Dataset entries
☆ ☆ ☆ ☆

(** [main] switches the state *)
Lemma inv_switch s to failure e pc :
  service_inv s → main s ≠ NotStarted → main s ≠ MainDone →
  diagram (svc_state s) to = true → event_from e = svc_state s → event_to e = to →
  state_at pc to → calls_at pc (calls s) → pc ≠ NotStarted → (cancelled_at pc → serviceContext s = Some true) →
  (to = Failed ↔ first_error (calls s) ≠ None ∧ pc = MainDone) →
  failure = (if bool_decide (to = Failed) then first_error (calls s) else None) →
  ∃ s', switchState (svc_state s) to failure (early (svc_state s) && negb (early to)) (terminal to) e (terminal to) s = inr (Some s') ∧
    serviceContext s' = serviceContext s ∧ service_inv (set_main pc s').
Proof.
  intros [Hb Hst Hca Hctx Hdone Hf Hfd] Hn Hd Hdi He1 He2 Hst' Hca' Hpn Hpd Hto Hfail.
  destruct (switchState_ok to failure e s Hb Hdi He1 He2) as (ls & Hsw & Hb'). exists (switched s to failure ls).
  split; [done|]. split; [done|].
  assert (is_Some (serviceContext s)) as Hctx' by (by destruct (main s)).
  assert (failureCase s = None) as Hfn.
  { rewrite Hf, bool_decide_eq_false_2; [done|]. intros Hff. rewrite Hff in Hdi. by destruct to. }
  constructor; simpl; try done; try (by destruct Hb'; constructor); try (by destruct pc).
  rewrite Hfn. subst failure. case_bool_decide; [|done]. by destruct (first_error (calls s)).
Qed.

Lemma cancel_ok s : is_Some (serviceContext s) → cancel s = Some (set_context (Some true) s).
Proof. intros [c Hc]. unfold cancel. by rewrite Hc. Qed.

Lemma cancelled_inv s : service_inv s → is_Some (serviceContext s) → service_inv (set_context (Some true) s).
Proof. intros Hi Hc. apply (cancel_inv s); [done|by apply cancel_ok]. Qed.

Lemma main_step_ok s ret :
  service_inv s → main s ≠ NotStarted → main s ≠ MainDone → ∃ s', main_step ret s = Some s' ∧ service_inv s'.
Proof.
  intros Hi Hn Hd. pose proof (si_state _ Hi) as Hst. pose proof (si_calls _ Hi) as Hca.
  pose proof (si_done _ Hi) as Hcan.
  assert (is_Some (serviceContext s)) as Hctx by (pose proof (si_context _ Hi); by destruct (main s)).
  unfold main_step. destruct (main s) as [| |err| | | |from f|f|f|f|] eqn:Hm; try done; simpl in Hst, Hca, Hcan.
  - eexists. split; [done|]. eapply (inv_main s); eauto; rewrite ?Hm; try done; destruct ret; simpl; by rewrite ?Hca.
  - rewrite cancel_ok by done. cbn [mbind option_bind].
    edestruct (inv_switch (set_context (Some true) s) Failed (Some err) (OnFailed Starting err) MainDone) as (s1 & Hsw & Hc1 & Hi1);
      [by apply cancelled_inv|by simpl; rewrite ?Hm, ?Hst, ?Hca..|by right|by simpl; rewrite Hca; left; eexists|done|done| | |].
    { simpl. rewrite Hca. done. }
    { simpl. by rewrite Hca. }
    simpl in Hsw. rewrite Hst in Hsw. unfold mustSwitchState. simpl in Hsw. rewrite Hsw. eauto.
  - eexists. split; [done|]. eapply (inv_main s); eauto; rewrite ?Hm; try done; destruct (default false (serviceContext s)); simpl; auto.
  - destruct (inv_switch s Running None OnRunning InRunningFn) as (s1 & Hsw & Hc1 & Hi1); rewrite ?Hm, ?Hst, ?Hca; try done.
    { by split; [|intros [_ ?]]. }
    rewrite Hst in Hsw. unfold mustSwitchState. simpl in Hsw. rewrite Hsw. eauto.
  - eexists. split; [done|]. eapply (inv_main s); eauto; rewrite ?Hm; try done; simpl; rewrite ?Hca; auto.
  - destruct Hst as [Hst Hfrom].
    destruct (inv_switch s Stopping None (OnStopping from) (CancelContext f)) as (s1 & Hsw & Hc1 & Hi1); rewrite ?Hm, ?Hst; try done.
    { by destruct Hfrom as [-> | ->]. }
    { simpl. destruct Hca as [(_ & -> & ->)|(_ & ->)]; auto. }
    { by split; [|intros [_ ?]]. }
    rewrite Hst in Hsw. unfold mustSwitchState.
    replace (bool_decide (from = Starting)) with (early from && negb (early Stopping)) by (by destruct Hfrom as [-> | ->]).
    simpl in Hsw. simpl. rewrite Hsw. eauto.
  - rewrite cancel_ok by done. eexists. split; [done|].
    apply (inv_main (set_context (Some true) s) (InStoppingFn f)); [by apply cancelled_inv|by left|simpl; by rewrite Hm..|done|done|done|done|done].
  - eexists. split; [done|]. eapply (inv_main s); eauto; rewrite ?Hm; try done. simpl.
    destruct Hca as [(-> & ->)| ->]; [left|right]; eauto.
  - assert (first_error (calls s) = f) as Hfe.
    { destruct Hca as [(r & -> & ->)|(g & r & -> & ->)]; [by destruct r|by destruct g, r]. }
    assert (calls_at MainDone (calls s)) as Hca'.
    { simpl. destruct Hca as [(r & _ & ->)|(g & r & _ & ->)]; eauto. }
    destruct f as [f|].
    + destruct (inv_switch s Failed (Some f) (OnFailed Stopping f) MainDone) as (s1 & Hsw & Hc1 & Hi1);
        rewrite ?Hm, ?Hst, ?Hfe; try done; try (by right); auto.
      rewrite Hst in Hsw. unfold mustSwitchState. simpl in Hsw. rewrite Hsw. eauto.
    + destruct (inv_switch s Terminated None (OnTerminated Stopping) MainDone) as (s1 & Hsw & Hc1 & Hi1);
        rewrite ?Hm, ?Hst, ?Hfe; try done; try (by left); try (by split; [|intros []]); auto.
      rewrite Hst in Hsw. unfold mustSwitchState. simpl in Hsw. rewrite Hsw. eauto.
Qed.

Lemma service_step_inv s s' : service_inv s → service_step s s' → service_inv s'.
Proof.
  intros Hi Hs. destruct Hs as [s s' Hs|s s' ret Hs|s|s s' n Hs|s|s n|s c Hc].
  - by eapply StartAsync_inv.
  - destruct (main s) eqn:Hm; (destruct (main_step_ok s ret Hi) as (s1 & Hs1 & Hi1); [by rewrite Hm..|congruence]) || idtac;
      unfold main_step in Hs; by rewrite Hm in Hs.
  - by apply stop_check_inv.
  - by eapply stop_step_inv.
  - by apply AddListener_inv.
  - by apply receive_inv.
  - apply cancelled_inv; [done|by eexists].
Qed.

Lemma NewBasicService_inv : service_inv NewBasicService.
Proof.
  constructor; simpl; try done; try (by left); try (constructor; [done|done|constructor]); by split; [|intros [? _]].
Qed.

Lemma reachable_inv s : service_reachable s → service_inv s.
Proof.
  unfold service_reachable. generalize NewBasicService_inv. generalize (NewBasicService (E:=E)). intros s0 Hi Hr.
  induction Hr as [s|s s1 s2 Hs _ IH]; [done|]. by apply IH, (service_step_inv s).
Qed.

☆ ☆ ☆ ☆

Instructions to follow: Return the entries exactly through the "Lemma cancel_ok s" line.

Exercise response:
(** [main] switches the state *)
Lemma inv_switch s to failure e pc :
  service_inv s → main s ≠ NotStarted → main s ≠ MainDone →
  diagram (svc_state s) to = true → event_from e = svc_state s → event_to e = to →
  state_at pc to → calls_at pc (calls s) → pc ≠ NotStarted → (cancelled_at pc → serviceContext s = Some true) →
  (to = Failed ↔ first_error (calls s) ≠ None ∧ pc = MainDone) →
  failure = (if bool_decide (to = Failed) then first_error (calls s) else None) →
  ∃ s', switchState (svc_state s) to failure (early (svc_state s) && negb (early to)) (terminal to) e (terminal to) s = inr (Some s') ∧
    serviceContext s' = serviceContext s ∧ service_inv (set_main pc s').
Proof.
  intros [Hb Hst Hca Hctx Hdone Hf Hfd] Hn Hd Hdi He1 He2 Hst' Hca' Hpn Hpd Hto Hfail.
  destruct (switchState_ok to failure e s Hb Hdi He1 He2) as (ls & Hsw & Hb'). exists (switched s to failure ls).
  split; [done|]. split; [done|].
  assert (is_Some (serviceContext s)) as Hctx' by (by destruct (main s)).
  assert (failureCase s = None) as Hfn.
  { rewrite Hf, bool_decide_eq_false_2; [done|]. intros Hff. rewrite Hff in Hdi. by destruct to. }
  constructor; simpl; try done; try (by destruct Hb'; constructor); try (by destruct pc).
  rewrite Hfn. subst failure. case_bool_decide; [|done]. by destruct (first_error (calls s)).
Qed.

Lemma cancel_ok s : is_Some (serviceContext s) → cancel s = Some (set_context (Some true) s).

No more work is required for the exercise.